I had a good day yesterday. I felt strong and calm. I had an enjoyable writing session and a wonderful dinner in a restaurant with an old friend. When I hugged her good-bye, I was happy and fulfilled – until I got about half way home. I could feel my mind pulling me
into a negative loop of “what ifs.” I didn’t wear a mask at the post office today. What if I get Covid? I was editing a book. What if I did a bad job and she didn’t like it? What if my political candidate doesn’t win? How will we all survive?

The closer I got to home, the worse it became until I was as unhappy as I had been happy a short time ago. I walked into my house and checked my phone. A politician  had sent me a text designed to scare me into donating money to her because she could change the world. She could make me safe in an unsafe world and no one else could do the job.

I deleted it and sat there, frightened and insecure. The fact was that nothing on the outside had changed since I had dinner. What was true an hour ago was still true. But on the inside, everything had changed. I had taken a dive and I was suffering because of the stories I was telling myself.

I attended a lecture by spiritual leader, Baba Ram Dass some years ago. This is the story he told. I paraphrase:

“I checked the stock market yesterday and all my numbers were up. I felt wealthy and I praised myself for investing so wisely. I loved a particular kind of muffin they sold at a bakery near my house. It was expensive for a muffin but why not get one? I had plenty of money. I walked to the bakery feeling light as air and I could already taste
the treat I was about to give myself. When I stepped inside, the aroma of freshly baked bread filled the air. Before I headed to the counter, I glanced at a pile of newspapers to my right and read the headline. “Stock Market Crash.” I become paralyzed. I felt like a loser. I left the bakery without the muffin. It was too expensive and I walked back home feeling defeated and depressed.”

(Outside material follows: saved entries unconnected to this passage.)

Lemma ingest_nothing_loaded_witness :
  ingest_collection sample_tags_coll sample_tags_frame ["book_id"%string]
  = sample_tags_coll.
Proof.
  apply ingest_nothing_loaded. right.
  exists {[ "tag_id"%string := SNum (Q2Qc 1); "tag_name"%string := SNaN ]},
    "book_id"%string.
  split; [by left|]. split; [by left|reflexivity].
Defined.

(** X19: loading never deletes or moves a record: every record of the
    collection stays at its position with its key; fields that no row of
    the source mentions keep their values; and the collection grows by at
    most the number of rows. *)
Theorem ingest_keeps_documents (key_fields : list string) (coll df : list doc) :
  let coll' := ingest_collection coll df key_fields in
  (length coll ≤ length coll' ≤ length coll + length df)%nat ∧
  ∀ i d, coll !! i = Some d →
    ∃ d', coll' !! i = Some d' ∧
      key_of key_fields d' = key_of key_fields d ∧
      ∀ c, (∀ row, row ∈ df → row !! c = None) → d' !! c = d !! c.
Proof.
  intros coll'. subst coll'.
  destruct (all_have_keys_dec key_fields df) as [Hk|Hmissing].
  - rewrite ingest_collection_fold by done.
    assert (Forall (has_keys key_fields) (fillna df)) as Hk'.
    { unfold fillna. apply Forall_fmap. eapply Forall_impl; [exact Hk|].
      intros row. apply has_keys_fill. }
    destruct (fold_step_keeps key_fields (fillna df) coll
                (λ c, ∀ row, row ∈ df → row !! c = None) Hk') as [Hlen Hpos].
    { intros data c Hin Hc. unfold fillna in Hin.
      apply list_elem_of_fmap in Hin as (row & -> & Hrow).
      by rewrite lookup_fmap, (Hc row Hrow). }
    unfold fillna in Hlen. rewrite length_fmap in Hlen. by split.
  - rewrite ingest_collection_KeyError by done. split; [lia|].
    intros i d Hi. by exists d.
Qed.

Lemma ingest_keeps_documents_witness :
  ∃ d', ingest_collection
          [{[ "tag_id"%string := SNum (Q2Qc 1); "note"%string := SStr "kept" ]}]
          sample_tags_frame ["tag_id"%string] !! 0%nat = Some d' ∧
        d' !! "note"%string = Some (SStr "kept").
Proof.
  destruct (proj2 (ingest_keeps_documents ["tag_id"%string]
              [{[ "tag_id"%string := SNum (Q2Qc 1);
                  "note"%string := SStr "kept" ]}] sample_tags_frame)
              0%nat _ eq_refl) as (d' & Hd' & _ & Hfields).
  exists d'. split; [done|]. rewrite (Hfields "note"%string); [done|].
  intros row Hrow. unfold sample_tags_frame in Hrow.
  apply elem_of_cons in Hrow as [->|Hrow]; [done|].
  apply list_elem_of_singleton in Hrow as ->. done.
Defined.

Lemma fillna_nan_free (df : list doc) : Forall nan_free (fillna df).
Proof.
  unfold fillna. apply Forall_fmap, Forall_forall. intros row _ c. simpl.
  rewrite lookup_fmap. destruct (row !! c) as [[x|s|]|]; done.
Qed.

(** X20: the loader writes no NaN: a collection whose records hold no NaN
    holds none after loading, whatever the source. *)
Theorem ingest_nan_free (key_fields : list string) (coll df : list doc) :
  Forall nan_free coll →
  Forall nan_free (ingest_collection coll df key_fields).
Proof.
  intros Hcoll.
  destruct (all_have_keys_dec key_fields df) as [Hk|Hmissing].
  - rewrite ingest_collection_fold by done.
    apply fold_step_nan_free; [|apply fillna_nan_free|done].
    unfold fillna. apply Forall_fmap. eapply Forall_impl; [exact Hk|].
    intros row. apply has_keys_fill.
  - by rewrite ingest_collection_KeyError.
Qed.

Lemma ingest_nan_free_witness :
  Forall nan_free
    (ingest_collection sample_tags_coll sample_tags_frame ["tag_id"%string]).
Proof.
  apply ingest_nan_free. unfold sample_tags_coll.
  apply Forall_cons_2; [|apply Forall_nil_2]. intros c Hc.
  apply lookup_insert_Some in Hc as [[_ Hc]|[_ Hc]]; [discriminate|].
  apply lookup_singleton_Some in Hc as [_ Hc]. discriminate.
Defined.


(** The [data] of [gateVerification.update]: step 3. *)
Definition updated_row (now : Z) (b : Body) (existing : GateVerification) : GateVerification :=
  {| gv_eventId := gv_eventId existing;
     gv_ticketId := gv_ticketId existing;
     verifierPubkey := default (verifierPubkey existing) (staffId b);
     gv_status := VERIFIED;
     verifiedAt := Some now;
     location := match gateId b with
                 | Some g => Some g
                 | None => location existing
                 end;
     meta := obj_set "staffId" (json_of_option (staffId b))
               (obj_set "gateId" (json_of_option (gateId b))
                  (obj_set "serverVerifiedAt" (JStr (Date_toISOString now))
                     (meta existing)));
     createdAt := createdAt existing |}.

(** The [data] of [gateVerification.create]: step 4. *)
Definition created_row (now : Z) (b : Body) (eventId resolvedTicketId : string) : GateVerification :=
  {| gv_eventId := eventId;
     gv_ticketId := resolvedTicketId;
     verifierPubkey := default "unknown-staff" (staffId b);
     gv_status := VERIFIED;
     verifiedAt := Some now;
     location := gateId b;
     meta := [("serverVerifiedAt", JStr (Date_toISOString now));
              ("gateId", json_of_option (gateId b));
              ("staffId", json_of_option (staffId b))];
     createdAt := now |}.

(** The callback of [prisma.$transaction]. *)
Definition body_of_transaction (now : Z) (b : Body) : Tx TxError TxResult :=
  let resolvedTicketId := ticketId b in
  let* resolvedTicketId :=
    (if negb (given resolvedTicketId) && given (verificationId b) then
       let* existing := read (gateVerification_findUnique (default "" (verificationId b))) in
       match existing with
       | None => throw tx_verification_record_not_found
       | Some existing => tx_ret (Some (gv_ticketId existing))
       end
     else tx_ret resolvedTicketId) in
  if negb (given resolvedTicketId) then throw tx_could_not_resolve_ticket_id
  else
    let resolvedTicketId := default "" resolvedTicketId in
    (* 1) mark the ticket USED if it is ACTIVE *)
    let* count := write (ticket_updateMany resolvedTicketId ACTIVE (markUsed now)) in
    if Z.eqb count 0 then throw tx_already_redeemed_or_invalid
    else
      (* 2) the event of the ticket *)
      let* ticketRow := read (ticket_findUnique resolvedTicketId) in
      let eventId := eventId <$> ticketRow in
      (* 3) update the row of verificationId, or 4) create one *)
      if given (verificationId b) then
        let verificationId := default "" (verificationId b) in
        let* existing := read (gateVerification_findUnique verificationId) in
        match existing with
        | None => throw tx_verification_record_not_found
        | Some existing =>
            if negb (String.eqb (gv_ticketId existing) resolvedTicketId)
            then throw tx_verification_ticket_mismatch
            else
              let* _ := write (fun db =>
                (gateVerification_update verificationId (updated_row now b existing) db, tt)) in
              tx_ret {| res_ticketId := resolvedTicketId;
                        res_verificationId := verificationId;
                        createdOrUpdated := "updated" |}
        end
      else
        match eventId with
        | None => throw tx_storage_error
        | Some eventId =>
            fun db =>
              match gateVerification_create
                      (created_row now b eventId resolvedTicketId) db with
              | None => (Err tx_storage_error, db)
              | Some (verificationId, db') =>
                  (Ok {| res_ticketId := resolvedTicketId;
                         res_verificationId := verificationId;
                         createdOrUpdated := "created" |}, db')
              end
        end.

(** The responses of the handler: the [error] of a failure, or the ids of
    a success (['verified_and_used']). *)
Inductive ErrorCode : Type :=
| invalid_json
| missing_ticket_or_verification_id
| already_redeemed_or_invalid
| verification_record_not_found
| verification_ticket_mismatch
| could_not_resolve_ticket_id
| server_error.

I remembered reading a Buddhist lecture. The speaker said something like, “The things that are happening are not the cause of our suffering. It’s the things that we say to ourselves. The stories
that we tell ourselves. The work is to stay present. Even if we don’t like what’s here and now, if we try to run away from it, we get caught in a cycle of suffering and unhappiness. Unless we stay awake to what’s really going on, unless we acknowledge that we’re feeling shitty, we’re stuck in a dizzying loop of pain. It feels like something is wrong and we better change what it is and who we are or we’ll be sorry.

If you do the hard work of allowing yourself to stay awake to what’s really going on, even if you’re suffering, you’ll see that nothing is wrong. You don’t have to change yourself. It’s simply the human condition and whatever is going on, you need to stay with it if you want anything to change. And it will. That’s the only thing we be sure
of – everything changes whether we want it to or not.

If you spend your time trying to fix yourself and trying to change the things you can’t change, your suffering will escalate until you’re a miserable puddle of pain and sorrow. In the Harry Potter books, there is a prison called Azkaban. There are no bars or locked doors. They don’t need them. Wraith-like creatures called Dementors float above the prison, feeding on people’s happiness, causing them depression and despair, rendering them unwilling to find a way to escape.

This is what our negative thoughts do to us. They keep us imprisoned and they suck the joy out of us and out of every moment. We make ourselves suffer when we try to cut and run. We step onto
the roller coaster, searching for answers that we can’t find. It’s a painful way to live.

Of the four Noble truths that live at the foundation of Buddhism, the first is:

There is suffering in the world.

That isn’t an invitation to suffer because we have no choice. While we can’t change the fact that suffering exists, we can change our reactions to it. We can decide to feel it instead of going numb in any number of ways. If we decide not to feel pain, we’ve also decided not to feel joy. If we decide not to feel anger, we’ve also decided not
to feel forgiveness. If we decide not to feel fear, we’ve also decided not to feel courage.

We already have almost everything we need. What we don’t have is permission from ourselves to feel what’s right here, right now. If we want to find a compassionate way to go through life, we need to give ourselves a break and and stop trying to fix what isn’t broken. We
are not so special. We all feel pain and we’re all searching for a way to relax and accept who we are. I remember the powerful adage: the only way out is in. When we stop feeling superior or inferior, when we actually feel curious about how we are without trying to change ourselves, we have a chance to suffer less and accept more. That’s the path to inner peace.